**WORK INSTRUCTION**
Among the lines below, restate word for word only those from the line with "- by rewrite fmap_app, fmap_cons in Hnd." through the line with "(** ** The invariant *)", with both end lines kept.

**MATERIALS PROVIDED**
Lemma al_get_None k l : k ∉ l.*1 ↔ al_get k l = None.
Proof.
  unfold al_get. induction l as [|[k' v] l IH]; simpl.
  - split; [done|intros _; apply not_elem_of_nil].
  - rewrite not_elem_of_cons. destruct (String.eqb_spec k' k); simpl; naive_solver.
Qed.
Lemma al_get_mid k v l1 l2 : k ∉ l1.*1 → al_get k (l1 ++ (k, v) :: l2) = Some v.
Proof.
  unfold al_get. induction l1 as [|[k' v'] l1 IH]; simpl; intros Hk.
  - by rewrite String.eqb_refl.
  - apply not_elem_of_cons in Hk as [Hne Hk].
    destruct (String.eqb_spec k' k); [done|auto].
Qed.
Lemma al_upd_notin k v l : k ∉ l.*1 → al_upd k v l = l.
Proof.
  induction l as [|[k' v'] l IH]; simpl; intros Hk; [done|].
  apply not_elem_of_cons in Hk as [Hne Hk].
  destruct (String.eqb_spec k' k); [done|]. f_equal. by apply IH.
Qed.
Lemma al_del_notin k l : k ∉ l.*1 → al_del k l = l.
Proof.
  induction l as [|[k' v'] l IH]; simpl; intros Hk; [done|].
  apply not_elem_of_cons in Hk as [Hne Hk].
  destruct (String.eqb_spec k' k); [done|]. simpl. f_equal. by apply IH.
Qed.
Lemma al_mid k v w l1 l2 : k ∉ l1.*1 → k ∉ l2.*1 →
  al_upd k w (l1 ++ (k, v) :: l2) = l1 ++ (k, w) :: l2 ∧
  al_del k (l1 ++ (k, v) :: l2) = l1 ++ l2.
Proof.
  intros H1 H2.
  pose proof (al_upd_notin k w l1 H1). pose proof (al_upd_notin k w l2 H2).
  pose proof (al_del_notin k l1 H1). pose proof (al_del_notin k l2 H2).
  unfold al_upd, al_del in *. rewrite fmap_app, fmap_cons, List.filter_app. simpl.
  rewrite String.eqb_refl. simpl.
  split; [by do 2 f_equal|by f_equal].
Qed.
Lemma al_get_upd k k' v l :
  al_get k' (al_upd k v l) =
  if decide (k' = k) then (fun _ => v) <$> al_get k l else al_get k' l.
Proof.
  unfold al_get, al_upd. induction l as [|[a b] l IH]; simpl; [by case_decide|].
  destruct (String.eqb_spec a k); simpl; destruct (String.eqb_spec a k'); simpl;
    case_decide; subst; naive_solver.
Qed.
Lemma al_get_app k l1 l2 :
  al_get k (l1 ++ l2) = match al_get k l1 with Some v => Some v | None => al_get k l2 end.
Proof.
  unfold al_get. induction l1 as [|[a b] l IH]; simpl; [done|].
  by destruct (String.eqb_spec a k).
Qed.
(** The law of the abstract map: a lookup after an update. *)
Lemma al_get_set front k k' v l :
  al_get k' (al_set front k v l) = if decide (k' = k) then Some v else al_get k' l.
Proof.
  unfold al_set. destruct (al_get k l) eqn:E.
  - rewrite al_get_upd, E. by case_decide.
  - assert (H1 : ∀ l', al_get k' ((k, v) :: l') =
                       if decide (k' = k) then Some v else al_get k' l').
    { intros l'. unfold al_get; simpl.
      destruct (String.eqb_spec k k'); simpl; case_decide; naive_solver. }
    destruct front; [apply H1|rewrite al_get_app, H1].
    case_decide; subst; [by rewrite E|by destruct (al_get k' l)].
Qed.
Lemma al_get_del k k' l :
  al_get k' (al_del k l) = if decide (k' = k) then None else al_get k' l.
Proof.
  unfold al_get, al_del. induction l as [|[a b] l IH]; simpl; [by case_decide|].
  destruct (String.eqb_spec a k); simpl.
  - rewrite IH. destruct (String.eqb_spec a k'); case_decide; naive_solver.
  - destruct (String.eqb_spec a k'); simpl; case_decide; naive_solver.
Qed.
Lemma al_upd_set front k v w l : al_upd k w (al_set front k v l) = al_set front k w l.
Proof.
  unfold al_set. destruct (al_get k l) eqn:E.
  - unfold al_upd. rewrite <- list_fmap_compose. apply list_fmap_ext.
    intros i [x y] _. unfold compose. simpl.
    destruct (String.eqb_spec x k) as [->|Hne]; simpl; [by rewrite String.eqb_refl|].
    by destruct (String.eqb_spec x k).
  - apply al_get_None in E. destruct front.
    + change (al_upd k w ((k, v) :: l)) with (al_upd k w ([] ++ (k, v) :: l)).
      by apply (al_mid k v w []); [apply not_elem_of_nil|].
    + by apply (al_mid k v w l []); [|apply not_elem_of_nil].
Qed.
Lemma al_get_elem k v l : al_get k l = Some v → (k, v) ∈ l.
Proof.
  unfold al_get. induction l as [|[a b] l IH]; simpl; [done|].
  destruct (String.eqb_spec a k) as [->|]; simpl; [intros [= ->]; by left|]. right; auto.
Qed.
Lemma al_split k v l : al_get k l = Some v → NoDup l.*1 →
  ∃ l1 l2, l = l1 ++ (k, v) :: l2 ∧ (k ∉ l1.*1) ∧ (k ∉ l2.*1).
Proof.
  intros Hg Hnd. apply al_get_elem in Hg as (l1 & l2 & ->)%list_elem_of_split.
  exists l1, l2. split; [done|]. rewrite fmap_app, fmap_cons in Hnd.
  apply NoDup_app in Hnd as (_ & Hx & [Hy _]%NoDup_cons). split; [|done].
  intros H1. apply (Hx _ H1), elem_of_cons. by left.
Qed.
(** An update puts one pair, in the place of the old one or at the end. *)
Lemma al_set_shape k v l : NoDup l.*1 → ∃ l1 l2,
  al_set false k v l = l1 ++ (k, v) :: l2 ∧ (k ∉ l1.*1) ∧ (k ∉ l2.*1) ∧
  (l = l1 ++ l2 ∨ ∃ w, l = l1 ++ (k, w) :: l2).
Proof.
  intros Hnd. unfold al_set. destruct (al_get k l) as [w|] eqn:E.
  - destruct (al_split k w l E Hnd) as (l1 & l2 & -> & H1 & H2). exists l1, l2.
    destruct (al_mid k w v l1 l2 H1 H2) as [-> _].
    repeat (split; [done|]). right. by exists w.
  - apply al_get_None in E. exists l, []. rewrite app_nil_r.
    repeat split; [done|apply not_elem_of_nil|by left].
Qed.
Lemma al_set_keys_nodup k v l : NoDup l.*1 → NoDup (al_set false k v l).*1.
Proof.
  intros Hnd. destruct (al_set_shape k v l Hnd) as (l1 & l2 & -> & H1 & H2 & Hl).
  rewrite fmap_app, fmap_cons. destruct Hl as [->|[w ->]].
  - rewrite fmap_app in Hnd. apply NoDup_app in Hnd as (G1 & G2 & G3).
    apply NoDup_app. split; [done|]. split; [|by apply NoDup_cons].
    intros x Hx [->|Hin]%elem_of_cons; [done|by eapply G2].
  - by rewrite fmap_app, fmap_cons in Hnd.
Qed.
End alist.

(** Mapping the values of an association list. *)
Section alist_map.
Context {A B : Type} (g : string → A → B).
Definition al_map (l : list (string * A)) : list (string * B) :=
  (fun p => (fst p, g (fst p) (snd p))) <$> l.
Lemma al_map_keys l : (al_map l).*1 = l.*1.
Proof. unfold al_map. rewrite <- list_fmap_compose. by apply list_fmap_ext. Qed.
Lemma al_get_map k l : al_get k (al_map l) = g k <$> al_get k l.
Proof.
  unfold al_get, al_map. induction l as [|[a b] l IH]; simpl; [done|].
  destruct (String.eqb_spec a k) as [->|]; [done|exact IH].
Qed.
Lemma al_set_map front k v l : al_set front k (g k v) (al_map l) = al_map (al_set front k v l).
Proof.
  unfold al_set. rewrite al_get_map. destruct (al_get k l) eqn:E; simpl.
  - unfold al_upd, al_map. rewrite <- !list_fmap_compose. apply list_fmap_ext.
    intros i [x y] _. unfold compose. simpl. destruct (String.eqb_spec x k) as [->|]; done.
  - destruct front; [done|]. unfold al_map. by rewrite fmap_app.
Qed.
Lemma al_del_map k l : al_del k (al_map l) = al_map (al_del k l).
Proof.
  unfold al_del, al_map. induction l as [|[a b] l IH]; simpl; [done|].
  destruct (String.eqb_spec a k); simpl; [exact IH|]. f_equal. exact IH.
Qed.
End alist_map.

(** ** The invariant *)

Section spec.
Context {V : Type} `{!CVal V} {J : Type} `{!JudyHS J}.
Abbreviation item := (item V).
Abbreviation dict := (dict V J).
Implicit Types (d : dict) (it : item) (l : list item).

Definition countb (p : item → bool) l : Z := Z.of_nat (length (List.filter p l)).

Definition is_live it : bool := negb (i_deleted it).
Definition is_referenced it : bool := 0 <? i_refcount it.
Definition is_pending it : bool := i_deleted it && (i_refcount it =? 0).

(** What holds of every linked item between two operations. *)
Record item_ok it : Prop := {
  ok_refcount : 0 ≤ i_refcount it < 2 ^ 31 - 1;
  ok_created : i_being_created it = false;
  ok_links : i_links it = 1;
  ok_deleted : i_shared_deleted it = i_deleted it;
}.

Record wf d : Prop := {
  wf_nodup : NoDup (i_addr <$> d_items d);
  wf_fresh : Forall (fun it => (i_addr it < d_fresh d)%nat) (d_items d);
  wf_items : Forall item_ok (d_items d);
  wf_index : ∀ k a, judy_get (d_index d) k = Some a ↔
    ∃ it, it ∈ d_items d ∧ i_addr it = a ∧ i_name it = k ∧ i_deleted it = false;
  wf_version : 0 ≤ d_version d < 2 ^ 32;
  wf_entries : d_entries d = i32 (countb is_live (d_items d));
  wf_referenced : d_referenced d = i32 (countb is_referenced (d_items d));
  wf_pending : d_pending d = i32 (countb is_pending (d_items d));
}.

(** The abstraction: names and values of the items that are not deleted, in
    the order of the linked list. *)
Definition live d : list (string * option V) :=
  (fun it => (i_name it, i_value it)) <$> List.filter is_live (d_items d).

(** Nobody holds a reference. *)
Definition unreferenced d : Prop := Forall (fun it => i_refcount it = 0) (d_items d).

(** *** Lists of items *)

Lemma countb_app p l1 l2 : countb p (l1 ++ l2) = countb p l1 + countb p l2.
Proof. unfold countb. rewrite List.filter_app, length_app. lia. Qed.
Lemma countb_cons p it l : countb p (it :: l) = (if p it then 1 else 0) + countb p l.
Proof. unfold countb. simpl. destruct (p it); simpl; lia. Qed.
Lemma countb_nonneg p l : 0 ≤ countb p l.
Proof. unfold countb. lia. Qed.
Lemma countb_le p l : countb p l ≤ Z.of_nat (length l).
Proof.
  induction l as [|it l IH]; [done|]. rewrite countb_cons. simpl. destruct (p it); lia.
Qed.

**WRITTEN SOLUTION**
  - by rewrite fmap_app, fmap_cons in Hnd.
Qed.
End alist.

(** Mapping the values of an association list. *)
Section alist_map.
Context {A B : Type} (g : string → A → B).
Definition al_map (l : list (string * A)) : list (string * B) :=
  (fun p => (fst p, g (fst p) (snd p))) <$> l.
Lemma al_map_keys l : (al_map l).*1 = l.*1.
Proof. unfold al_map. rewrite <- list_fmap_compose. by apply list_fmap_ext. Qed.
Lemma al_get_map k l : al_get k (al_map l) = g k <$> al_get k l.
Proof.
  unfold al_get, al_map. induction l as [|[a b] l IH]; simpl; [done|].
  destruct (String.eqb_spec a k) as [->|]; [done|exact IH].
Qed.
Lemma al_set_map front k v l : al_set front k (g k v) (al_map l) = al_map (al_set front k v l).
Proof.
  unfold al_set. rewrite al_get_map. destruct (al_get k l) eqn:E; simpl.
  - unfold al_upd, al_map. rewrite <- !list_fmap_compose. apply list_fmap_ext.
    intros i [x y] _. unfold compose. simpl. destruct (String.eqb_spec x k) as [->|]; done.
  - destruct front; [done|]. unfold al_map. by rewrite fmap_app.
Qed.
Lemma al_del_map k l : al_del k (al_map l) = al_map (al_del k l).
Proof.
  unfold al_del, al_map. induction l as [|[a b] l IH]; simpl; [done|].
  destruct (String.eqb_spec a k); simpl; [exact IH|]. f_equal. exact IH.
Qed.
End alist_map.

(** ** The invariant *)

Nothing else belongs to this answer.